LINN Energy currently has hedging contracts out all the way to 2018 (12% of production). That may seem like a small amount, but it's roughly twice the amount of the company's limited liability and limited partner peers. In fact, all of LINN Energy's 2014 production is locked in, with the next three years hedged at 89%, 85%, and 67%, respectively. Again, all of those levels are higher than LINN Energy's direct competitors.
Vanguard Natural Resources, meanwhile, has hedged roughly 75% of its natural gas production through 2017 and 90% of its oil production through 2015. To give a comparison point, LINN Energy reports that peers structured as corporations have less than 50% of 2014 production hedged, with lower amounts covered thereafter. (This group has only 1% of 2018 production is hedged.)
And this highlights part of the opportunity for LINN Energy and Vanguard Natural Resources. They are less concerned with growth than they are with being able to support their dividends.

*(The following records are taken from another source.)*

Lemma refreshLoop_spec excludePath entries s :
  wp (refreshLoop host excludePath entries) s (fun r s' evs =>
    (exists n, r = Ok n) /\ this s' = this s /\ Forall neverWrite evs).
Proof.
  revert s. induction entries as [|[filePath note] rest IH]; intro s; simpl.
  - apply wp_ret. eauto.
  - destruct (eqs filePath excludePath); [apply IH|].
    apply wp_bind, wp_getWorld.
    destruct (vault_getAbstractFileByPath host filePath (world s)) as [[file|]|];
      try apply IH.
    apply wp_bind, wp_tryCatch, wp_bind.
    eapply wp_mono; [apply writeFrontmatter_spec|].
    intros r s1 ev1 (-> & Hs1 & Hev1). apply wp_ret. simpl.
    apply wp_bind. eapply wp_mono; [apply IH|].
    intros r2 s2 ev2 ([n ->] & Hs2 & Hev2). apply wp_ret.
    repeat split; [eauto | congruence |].
    rewrite !app_nil_r. apply Forall_app. split; [|exact Hev2].
    destruct (storeFrontmatter (settings (this s))).
    + destruct Hev1 as [out ->]. constructor; [|constructor].
      now exists file, (url note), out.
    + subst. constructor.
Qed.

Lemma neverWrite_plain (evs : list Event) : Forall neverWrite evs -> Forall plain evs.
Proof. apply Forall_impl. intros e (file & u & out & ->). exact I. Qed.

Lemma refreshProExpiration_spec excludePath s :
  wp (refreshProExpiration host excludePath) s (fun r s' evs =>
    r = Ok tt /\ this s' = this s /\
    exists writes tail,
      evs = ERefreshProExpiration excludePath :: writes ++ tail
      /\ Forall neverWrite writes /\ Forall silent tail).
Proof.
  unfold refreshProExpiration. apply wp_bind, wp_emit. apply wp_bind, wp_getThis.
  destruct (storeFrontmatter (settings (this s))); simpl.
  2:{ apply wp_ret. repeat split. exists [], []. repeat split; constructor. }
  apply wp_bind. eapply wp_mono; [apply refreshLoop_spec|].
  intros r s1 ev1 ([n ->] & Hs1 & Hev1).
  destruct (Nat.ltb 0 n).
  - apply wp_emit. repeat split; [exact Hs1|].
    exists ev1, [ENotice (str "JotBird: Updated " ++ numToString n ++ str " note"
                          ++ plural n ++ str " to Pro (no expiration).")].
    repeat split; [exact Hev1 | repeat constructor].
  - apply wp_ret. repeat split; [exact Hs1|].
    exists ev1, []. rewrite !app_nil_r. repeat split; [exact Hev1 | constructor].
Qed.
End Steady.

(** ** Publishing *)

Section Publish.
Context {W : Type} (host : Host W).
Implicit Types (s : State W).

Lemma prepare_spec file s :
  wp (prepare host file) s (fun r s' evs => this s' = this s /\ Forall silent evs).
Proof.
  unfold prepare. apply wp_bind, wp_getThis. apply wp_bind, wp_query.
  intros [content|e] w' _; [|simpl; auto].
  apply wp_bind. eapply wp_mono; [apply processMarkdown_steady|].
  intros r s1 ev1 ([md ->] & Hs1 & Hev1). apply wp_ret.
  rewrite !app_nil_r. auto.
Qed.

Lemma remotePublish_spec hasApiKey markdown title slug_ token s :
  wp (remotePublish host hasApiKey markdown title slug_ token) s (fun r s' evs =>
    this s' = this s /\
    publishCalls evs = [mkCall hasApiKey slug_ (if hasApiKey then None else token) r]
    /\ onlyPublish evs).
Proof.
  unfold remotePublish. apply wp_bind, wp_getThis.
  destruct hasApiKey; apply wp_call; intros r w' _; simpl; repeat split.
Qed.

Lemma onlyPublish_app (a b : list Event) :
  onlyPublish a -> onlyPublish b -> onlyPublish (a ++ b).
Proof.
  unfold onlyPublish. intros Ha Hb. rewrite publishCalls_app, !length_app. lia.
Qed.

Lemma publishWithRetry_spec hasApiKey existing markdown title s :
  wp (publishWithRetry host hasApiKey existing markdown title) s (fun r s' evs =>
    this s' = this s /\ RetryRun hasApiKey existing r (publishCalls evs)
    /\ onlyPublish evs).
Proof.
  unfold publishWithRetry. apply wp_tryCatch, wp_bind.
  eapply wp_mono; [apply remotePublish_spec|].
  intros [res|e] s1 ev1 (Hs1 & Hc1 & Ho1).
  - apply wp_ret. rewrite app_nil_r, Hc1. repeat split; auto. constructor.
  - destruct existing as [n|].
    + destruct (isNotFound e) eqn:Enf.
      * apply wp_bind. eapply wp_mono; [apply remotePublish_spec|].
        intros [res|e2] s2 ev2 (Hs2 & Hc2 & Ho2).
        -- apply wp_ret. rewrite app_nil_r, publishCalls_app, Hc1, Hc2.
           repeat split; [congruence | | now apply onlyPublish_app].
           replace (if hasApiKey then None else None) with (@None jsstring)
             by now destruct hasApiKey.
           now apply (run_retry_ok hasApiKey (existing := Some n)).
        -- rewrite publishCalls_app, Hc1, Hc2.
           repeat split; [congruence | | now apply onlyPublish_app].
           replace (if hasApiKey then None else None) with (@None jsstring)
             by now destruct hasApiKey.
           now apply (run_retry_fail hasApiKey (existing := Some n)).
      * apply wp_throw. rewrite app_nil_r, Hc1. repeat split; auto.
        apply (run_fail hasApiKey (existing := Some n)). now right.
    + apply wp_throw. rewrite app_nil_r, Hc1. repeat split; auto.
      apply (run_fail hasApiKey (existing := None)). now left.
Qed.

Larger drillers, however, are shifting out of mature assets (long reserve lives with low decline rates) so they can boost production numbers.
That should provide this pair with a constant flow of growth opportunities. For example, LINN Energy has acquired over $10 billion in oil and gas properties since 2008. Over that same span, Vanguard Natural Resources' production has grown from 2,700 barrels of oil a day to over 53,500. Its reserves, meanwhile, have increased over 2,500%.
Case in point
LINN Energy's recent land swap with the oil industry's largest player is a prime example. LINN Energy gave up property in the Permian Basin and got land in the Hugoton Basin. According to the U.S. Energy Information Administration, "crude oil production in the Permian Basin has increased from a low point of 850,000 barrels per day (bbl/d) in 2007 to 1,350,000 bbl/d in 2013." It now accounts for 18% of U.S. crude production and "has exceeded production from the federal offshore Gulf of Mexico region since March 2013."
Why give up property in this obviously desirable region? Well, LINN Energy was able to acquire assets with a reserve life of roughly 22 years and a low decline rate of around 6%. And the acquisition doubled its drilling inventory in the region to 800 locations, increasing its scale and opportunity in a core operating area. While LINN Energy gave up potential growth, it added nicely to its portfolio of long-lived assets—the company's specialty.
Look for Vanguard Natural Resources and LINN Energy to keep this type of wheeling and dealing going as they build their portfolios from the scraps the big boys are throwing away. What they do isn't glamorous, but it does provide the foundation for large and stable distributions in an industry that often faces volatile commodity price swings. For income oriented investors, this pair is an interesting way to boost yield in the oil patch.